/---
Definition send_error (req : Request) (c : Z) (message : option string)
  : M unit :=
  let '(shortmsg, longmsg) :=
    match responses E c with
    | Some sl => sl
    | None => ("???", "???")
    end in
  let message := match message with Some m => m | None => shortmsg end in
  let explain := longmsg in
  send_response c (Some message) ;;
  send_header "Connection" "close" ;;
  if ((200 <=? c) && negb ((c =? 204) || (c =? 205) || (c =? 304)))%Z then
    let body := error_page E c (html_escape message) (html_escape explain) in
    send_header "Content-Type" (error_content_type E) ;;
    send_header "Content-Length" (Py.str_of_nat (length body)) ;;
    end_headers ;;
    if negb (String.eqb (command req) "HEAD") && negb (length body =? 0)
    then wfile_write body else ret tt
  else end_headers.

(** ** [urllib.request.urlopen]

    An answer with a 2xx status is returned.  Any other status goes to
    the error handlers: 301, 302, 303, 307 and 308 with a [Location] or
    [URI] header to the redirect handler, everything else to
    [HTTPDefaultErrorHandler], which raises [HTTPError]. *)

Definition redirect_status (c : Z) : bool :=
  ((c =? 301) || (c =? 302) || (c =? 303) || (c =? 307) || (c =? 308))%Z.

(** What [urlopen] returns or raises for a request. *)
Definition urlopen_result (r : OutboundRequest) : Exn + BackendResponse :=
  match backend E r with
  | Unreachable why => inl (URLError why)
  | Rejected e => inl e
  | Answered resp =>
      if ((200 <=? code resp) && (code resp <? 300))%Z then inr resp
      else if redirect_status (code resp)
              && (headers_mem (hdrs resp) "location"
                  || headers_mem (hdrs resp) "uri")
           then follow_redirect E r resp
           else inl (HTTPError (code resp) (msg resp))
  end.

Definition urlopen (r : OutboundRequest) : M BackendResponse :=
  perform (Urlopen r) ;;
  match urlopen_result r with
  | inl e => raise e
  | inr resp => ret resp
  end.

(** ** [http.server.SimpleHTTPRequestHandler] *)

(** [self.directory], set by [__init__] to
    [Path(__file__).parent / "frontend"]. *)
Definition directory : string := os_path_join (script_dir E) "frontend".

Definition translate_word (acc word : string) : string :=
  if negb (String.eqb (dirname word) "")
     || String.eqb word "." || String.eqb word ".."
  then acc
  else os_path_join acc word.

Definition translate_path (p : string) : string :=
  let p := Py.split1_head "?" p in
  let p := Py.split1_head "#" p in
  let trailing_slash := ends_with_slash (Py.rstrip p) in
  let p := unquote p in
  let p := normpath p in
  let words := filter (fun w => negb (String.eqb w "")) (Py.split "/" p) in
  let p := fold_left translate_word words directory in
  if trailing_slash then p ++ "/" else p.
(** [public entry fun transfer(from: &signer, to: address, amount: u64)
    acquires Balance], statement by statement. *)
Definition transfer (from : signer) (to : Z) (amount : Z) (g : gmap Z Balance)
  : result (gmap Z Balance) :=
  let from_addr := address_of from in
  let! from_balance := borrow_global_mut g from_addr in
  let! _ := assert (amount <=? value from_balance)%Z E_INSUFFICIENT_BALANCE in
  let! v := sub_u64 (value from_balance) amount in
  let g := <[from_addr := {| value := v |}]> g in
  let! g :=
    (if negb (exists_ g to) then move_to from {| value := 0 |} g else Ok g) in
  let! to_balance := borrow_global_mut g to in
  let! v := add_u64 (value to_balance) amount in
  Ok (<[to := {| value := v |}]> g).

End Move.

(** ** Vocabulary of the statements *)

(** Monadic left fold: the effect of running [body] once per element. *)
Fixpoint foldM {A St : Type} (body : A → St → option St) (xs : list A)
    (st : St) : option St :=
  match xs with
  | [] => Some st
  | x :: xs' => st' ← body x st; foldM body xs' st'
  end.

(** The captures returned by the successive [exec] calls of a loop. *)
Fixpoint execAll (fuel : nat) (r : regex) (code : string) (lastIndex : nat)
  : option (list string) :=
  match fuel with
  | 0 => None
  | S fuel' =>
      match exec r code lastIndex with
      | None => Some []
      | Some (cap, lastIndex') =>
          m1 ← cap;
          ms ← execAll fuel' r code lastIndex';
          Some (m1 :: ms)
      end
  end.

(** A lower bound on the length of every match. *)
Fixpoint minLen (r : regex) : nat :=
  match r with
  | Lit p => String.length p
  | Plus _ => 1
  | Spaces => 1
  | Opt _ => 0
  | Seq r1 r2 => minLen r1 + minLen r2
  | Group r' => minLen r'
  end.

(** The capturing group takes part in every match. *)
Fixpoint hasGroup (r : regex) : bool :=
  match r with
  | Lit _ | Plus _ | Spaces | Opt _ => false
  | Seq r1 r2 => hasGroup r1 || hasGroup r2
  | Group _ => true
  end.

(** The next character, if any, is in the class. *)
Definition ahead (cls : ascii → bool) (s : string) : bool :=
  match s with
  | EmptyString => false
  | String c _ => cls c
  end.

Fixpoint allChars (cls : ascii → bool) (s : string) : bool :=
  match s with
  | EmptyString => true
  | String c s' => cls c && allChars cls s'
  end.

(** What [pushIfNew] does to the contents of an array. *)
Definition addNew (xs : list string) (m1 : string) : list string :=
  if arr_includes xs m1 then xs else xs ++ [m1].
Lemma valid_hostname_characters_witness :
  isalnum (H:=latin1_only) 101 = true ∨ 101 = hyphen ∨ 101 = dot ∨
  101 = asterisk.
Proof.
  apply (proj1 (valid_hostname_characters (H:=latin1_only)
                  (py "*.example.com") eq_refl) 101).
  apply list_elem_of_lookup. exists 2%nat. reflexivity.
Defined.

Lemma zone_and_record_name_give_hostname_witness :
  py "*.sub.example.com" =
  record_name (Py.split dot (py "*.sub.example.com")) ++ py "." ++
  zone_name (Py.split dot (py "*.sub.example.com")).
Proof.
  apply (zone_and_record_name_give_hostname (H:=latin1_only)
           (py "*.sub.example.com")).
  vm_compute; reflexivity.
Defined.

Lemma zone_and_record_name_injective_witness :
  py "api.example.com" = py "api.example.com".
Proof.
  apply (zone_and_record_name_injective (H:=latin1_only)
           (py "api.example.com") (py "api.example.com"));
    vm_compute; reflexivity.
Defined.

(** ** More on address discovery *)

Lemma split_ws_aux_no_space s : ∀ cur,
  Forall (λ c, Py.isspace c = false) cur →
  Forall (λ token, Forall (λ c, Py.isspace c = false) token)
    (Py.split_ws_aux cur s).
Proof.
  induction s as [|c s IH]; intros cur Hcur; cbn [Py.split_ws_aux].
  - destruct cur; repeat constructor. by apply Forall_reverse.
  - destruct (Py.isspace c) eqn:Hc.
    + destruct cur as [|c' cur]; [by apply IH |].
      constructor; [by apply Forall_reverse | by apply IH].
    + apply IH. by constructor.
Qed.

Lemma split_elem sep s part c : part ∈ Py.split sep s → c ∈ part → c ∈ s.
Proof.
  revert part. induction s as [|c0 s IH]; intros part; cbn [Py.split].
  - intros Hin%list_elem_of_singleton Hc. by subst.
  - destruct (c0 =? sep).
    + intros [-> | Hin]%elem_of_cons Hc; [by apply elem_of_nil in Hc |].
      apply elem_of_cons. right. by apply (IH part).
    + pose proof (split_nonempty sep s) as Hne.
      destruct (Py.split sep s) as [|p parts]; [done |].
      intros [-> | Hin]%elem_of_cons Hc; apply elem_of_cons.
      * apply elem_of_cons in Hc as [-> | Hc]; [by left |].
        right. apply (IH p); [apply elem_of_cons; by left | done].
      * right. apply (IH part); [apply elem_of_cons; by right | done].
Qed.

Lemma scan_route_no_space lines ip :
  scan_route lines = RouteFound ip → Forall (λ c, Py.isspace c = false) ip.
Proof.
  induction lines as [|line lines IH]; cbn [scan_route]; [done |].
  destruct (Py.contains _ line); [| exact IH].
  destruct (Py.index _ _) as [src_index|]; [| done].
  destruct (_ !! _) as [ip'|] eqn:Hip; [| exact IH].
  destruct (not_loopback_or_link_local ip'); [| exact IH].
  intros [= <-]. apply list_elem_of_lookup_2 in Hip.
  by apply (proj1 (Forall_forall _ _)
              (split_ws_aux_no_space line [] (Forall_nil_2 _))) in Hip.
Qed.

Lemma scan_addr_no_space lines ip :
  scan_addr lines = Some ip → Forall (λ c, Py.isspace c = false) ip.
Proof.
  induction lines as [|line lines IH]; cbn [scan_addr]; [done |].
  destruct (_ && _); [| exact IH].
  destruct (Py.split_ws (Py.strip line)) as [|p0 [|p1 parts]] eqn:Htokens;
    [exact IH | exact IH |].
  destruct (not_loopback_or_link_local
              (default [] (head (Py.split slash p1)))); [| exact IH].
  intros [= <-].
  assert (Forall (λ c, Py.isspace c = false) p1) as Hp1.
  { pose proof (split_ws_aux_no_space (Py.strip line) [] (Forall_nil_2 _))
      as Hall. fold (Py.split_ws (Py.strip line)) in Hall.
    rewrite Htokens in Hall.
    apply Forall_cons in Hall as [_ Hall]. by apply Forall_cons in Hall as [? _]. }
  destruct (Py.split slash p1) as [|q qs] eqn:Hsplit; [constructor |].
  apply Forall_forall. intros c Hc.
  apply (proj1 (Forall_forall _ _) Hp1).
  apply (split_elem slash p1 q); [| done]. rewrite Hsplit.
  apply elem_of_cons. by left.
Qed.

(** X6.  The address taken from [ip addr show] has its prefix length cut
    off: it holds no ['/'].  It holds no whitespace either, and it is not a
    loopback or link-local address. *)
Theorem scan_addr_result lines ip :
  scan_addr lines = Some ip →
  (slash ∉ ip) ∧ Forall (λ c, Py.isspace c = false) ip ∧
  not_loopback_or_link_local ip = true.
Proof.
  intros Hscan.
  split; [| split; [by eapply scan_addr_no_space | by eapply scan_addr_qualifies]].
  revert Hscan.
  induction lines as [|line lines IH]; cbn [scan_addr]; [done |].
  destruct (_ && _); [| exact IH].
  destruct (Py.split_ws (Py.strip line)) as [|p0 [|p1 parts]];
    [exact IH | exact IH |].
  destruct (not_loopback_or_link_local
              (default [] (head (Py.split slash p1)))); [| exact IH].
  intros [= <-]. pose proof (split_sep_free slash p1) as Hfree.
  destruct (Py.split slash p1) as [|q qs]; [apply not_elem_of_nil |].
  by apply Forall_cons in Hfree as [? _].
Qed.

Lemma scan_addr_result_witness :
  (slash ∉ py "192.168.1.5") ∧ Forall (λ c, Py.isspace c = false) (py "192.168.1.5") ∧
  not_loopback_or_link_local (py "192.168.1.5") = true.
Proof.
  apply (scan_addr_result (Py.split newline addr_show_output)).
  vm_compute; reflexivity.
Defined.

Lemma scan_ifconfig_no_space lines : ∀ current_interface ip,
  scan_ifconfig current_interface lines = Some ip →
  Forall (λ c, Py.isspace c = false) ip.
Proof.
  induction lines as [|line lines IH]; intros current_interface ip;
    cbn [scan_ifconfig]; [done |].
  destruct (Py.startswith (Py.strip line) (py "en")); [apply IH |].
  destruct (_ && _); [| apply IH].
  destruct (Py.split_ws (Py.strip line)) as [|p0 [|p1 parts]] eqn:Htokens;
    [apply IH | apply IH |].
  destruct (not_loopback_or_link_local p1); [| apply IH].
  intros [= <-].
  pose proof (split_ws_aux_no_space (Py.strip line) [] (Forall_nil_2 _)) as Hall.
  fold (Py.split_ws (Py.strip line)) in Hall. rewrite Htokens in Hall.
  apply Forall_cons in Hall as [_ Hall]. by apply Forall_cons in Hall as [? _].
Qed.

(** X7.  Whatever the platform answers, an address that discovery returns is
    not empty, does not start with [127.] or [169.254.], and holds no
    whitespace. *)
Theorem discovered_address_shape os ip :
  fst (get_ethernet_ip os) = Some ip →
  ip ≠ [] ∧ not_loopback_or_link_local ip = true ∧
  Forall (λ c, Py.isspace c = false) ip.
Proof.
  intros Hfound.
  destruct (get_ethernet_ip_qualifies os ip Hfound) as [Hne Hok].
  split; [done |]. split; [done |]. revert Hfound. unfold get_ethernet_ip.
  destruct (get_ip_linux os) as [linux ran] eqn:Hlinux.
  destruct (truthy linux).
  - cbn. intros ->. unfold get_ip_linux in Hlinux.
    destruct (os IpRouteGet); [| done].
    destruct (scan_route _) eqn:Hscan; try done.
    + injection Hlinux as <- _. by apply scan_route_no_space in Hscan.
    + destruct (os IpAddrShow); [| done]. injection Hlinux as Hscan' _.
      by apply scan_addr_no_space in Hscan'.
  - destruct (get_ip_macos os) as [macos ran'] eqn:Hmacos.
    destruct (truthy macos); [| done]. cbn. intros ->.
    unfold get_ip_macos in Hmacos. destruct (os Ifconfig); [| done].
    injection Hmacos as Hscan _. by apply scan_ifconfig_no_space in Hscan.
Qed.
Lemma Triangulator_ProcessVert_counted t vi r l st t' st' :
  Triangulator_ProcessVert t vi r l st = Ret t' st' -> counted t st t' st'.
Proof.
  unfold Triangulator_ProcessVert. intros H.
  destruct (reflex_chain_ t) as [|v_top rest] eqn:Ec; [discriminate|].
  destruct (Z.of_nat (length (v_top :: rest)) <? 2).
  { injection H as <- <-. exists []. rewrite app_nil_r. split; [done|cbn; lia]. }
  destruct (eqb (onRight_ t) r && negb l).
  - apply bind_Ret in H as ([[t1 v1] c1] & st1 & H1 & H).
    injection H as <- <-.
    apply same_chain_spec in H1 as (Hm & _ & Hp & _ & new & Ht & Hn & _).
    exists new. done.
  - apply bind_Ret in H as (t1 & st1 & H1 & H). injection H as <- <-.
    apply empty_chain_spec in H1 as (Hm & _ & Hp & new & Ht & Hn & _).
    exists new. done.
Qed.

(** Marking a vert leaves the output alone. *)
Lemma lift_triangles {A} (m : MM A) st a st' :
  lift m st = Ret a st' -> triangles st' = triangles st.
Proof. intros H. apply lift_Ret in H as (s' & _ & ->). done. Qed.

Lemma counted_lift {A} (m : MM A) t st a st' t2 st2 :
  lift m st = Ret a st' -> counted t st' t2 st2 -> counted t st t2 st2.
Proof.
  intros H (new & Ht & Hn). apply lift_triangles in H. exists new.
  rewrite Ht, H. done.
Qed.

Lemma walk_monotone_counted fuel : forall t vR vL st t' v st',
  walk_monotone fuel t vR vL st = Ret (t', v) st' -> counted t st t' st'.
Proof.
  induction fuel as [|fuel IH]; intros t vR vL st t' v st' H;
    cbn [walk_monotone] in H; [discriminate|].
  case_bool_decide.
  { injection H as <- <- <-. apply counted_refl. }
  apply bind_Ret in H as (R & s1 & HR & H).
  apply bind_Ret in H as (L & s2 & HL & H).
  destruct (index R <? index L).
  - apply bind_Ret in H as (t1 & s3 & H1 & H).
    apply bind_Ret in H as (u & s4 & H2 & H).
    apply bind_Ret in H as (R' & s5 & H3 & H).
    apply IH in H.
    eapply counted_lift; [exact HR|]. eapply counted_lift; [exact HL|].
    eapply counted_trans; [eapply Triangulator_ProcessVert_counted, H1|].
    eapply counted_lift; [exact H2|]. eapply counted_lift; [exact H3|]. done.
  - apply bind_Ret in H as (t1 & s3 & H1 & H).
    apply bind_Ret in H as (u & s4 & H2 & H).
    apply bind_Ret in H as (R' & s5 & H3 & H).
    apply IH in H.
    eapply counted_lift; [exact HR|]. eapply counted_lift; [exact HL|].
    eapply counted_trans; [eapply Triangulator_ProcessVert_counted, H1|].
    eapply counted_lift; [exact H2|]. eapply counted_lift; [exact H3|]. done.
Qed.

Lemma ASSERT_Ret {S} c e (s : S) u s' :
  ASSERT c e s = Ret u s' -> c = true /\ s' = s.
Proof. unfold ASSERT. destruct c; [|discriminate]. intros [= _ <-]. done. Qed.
\---
> **Directions**
Quote the records above from their first line through the line containing "e => raise e", both ends included.

> **Exercise response**
Definition send_error (req : Request) (c : Z) (message : option string)
  : M unit :=
  let '(shortmsg, longmsg) :=
    match responses E c with
    | Some sl => sl
    | None => ("???", "???")
    end in
  let message := match message with Some m => m | None => shortmsg end in
  let explain := longmsg in
  send_response c (Some message) ;;
  send_header "Connection" "close" ;;
  if ((200 <=? c) && negb ((c =? 204) || (c =? 205) || (c =? 304)))%Z then
    let body := error_page E c (html_escape message) (html_escape explain) in
    send_header "Content-Type" (error_content_type E) ;;
    send_header "Content-Length" (Py.str_of_nat (length body)) ;;
    end_headers ;;
    if negb (String.eqb (command req) "HEAD") && negb (length body =? 0)
    then wfile_write body else ret tt
  else end_headers.

(** ** [urllib.request.urlopen]

    An answer with a 2xx status is returned.  Any other status goes to
    the error handlers: 301, 302, 303, 307 and 308 with a [Location] or
    [URI] header to the redirect handler, everything else to
    [HTTPDefaultErrorHandler], which raises [HTTPError]. *)

Definition redirect_status (c : Z) : bool :=
  ((c =? 301) || (c =? 302) || (c =? 303) || (c =? 307) || (c =? 308))%Z.

(** What [urlopen] returns or raises for a request. *)
Definition urlopen_result (r : OutboundRequest) : Exn + BackendResponse :=
  match backend E r with
  | Unreachable why => inl (URLError why)
  | Rejected e => inl e
  | Answered resp =>
      if ((200 <=? code resp) && (code resp <? 300))%Z then inr resp
      else if redirect_status (code resp)
              && (headers_mem (hdrs resp) "location"
                  || headers_mem (hdrs resp) "uri")
           then follow_redirect E r resp
           else inl (HTTPError (code resp) (msg resp))
  end.

Definition urlopen (r : OutboundRequest) : M BackendResponse :=
  perform (Urlopen r) ;;
  match urlopen_result r with
  | inl e => raise e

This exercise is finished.